*** Dataset excerpts Section Begins ***

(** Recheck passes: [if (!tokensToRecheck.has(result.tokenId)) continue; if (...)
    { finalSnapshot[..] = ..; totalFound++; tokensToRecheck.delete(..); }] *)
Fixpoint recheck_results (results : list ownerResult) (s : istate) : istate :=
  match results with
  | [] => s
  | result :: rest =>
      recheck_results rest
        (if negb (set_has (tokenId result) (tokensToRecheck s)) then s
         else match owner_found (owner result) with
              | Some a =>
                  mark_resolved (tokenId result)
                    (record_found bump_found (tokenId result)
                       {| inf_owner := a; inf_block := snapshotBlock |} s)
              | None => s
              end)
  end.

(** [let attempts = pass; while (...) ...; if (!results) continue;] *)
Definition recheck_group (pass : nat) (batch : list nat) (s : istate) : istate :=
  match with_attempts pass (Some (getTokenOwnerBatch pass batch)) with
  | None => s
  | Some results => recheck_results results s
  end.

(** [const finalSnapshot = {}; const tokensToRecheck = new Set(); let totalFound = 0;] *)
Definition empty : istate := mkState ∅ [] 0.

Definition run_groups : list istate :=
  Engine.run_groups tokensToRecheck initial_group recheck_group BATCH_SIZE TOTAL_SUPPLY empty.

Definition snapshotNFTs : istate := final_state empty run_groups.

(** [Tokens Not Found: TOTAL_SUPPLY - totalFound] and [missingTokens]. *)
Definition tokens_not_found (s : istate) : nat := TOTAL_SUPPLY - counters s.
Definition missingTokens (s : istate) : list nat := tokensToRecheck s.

*** Dataset excerpts Section Ends ***

● **Exercise brief**
Find the line with "(** [const finalSnapshot" in the entries above. Retype it and each line after it, exactly, through the line with "Definition snapshotNFTs : istate", and stop there.

● **Your solution**
(** [const finalSnapshot = {}; const tokensToRecheck = new Set(); let totalFound = 0;] *)
Definition empty : istate := mkState ∅ [] 0.

Definition run_groups : list istate :=
  Engine.run_groups tokensToRecheck initial_group recheck_group BATCH_SIZE TOTAL_SUPPLY empty.

Definition snapshotNFTs : istate := final_state empty run_groups.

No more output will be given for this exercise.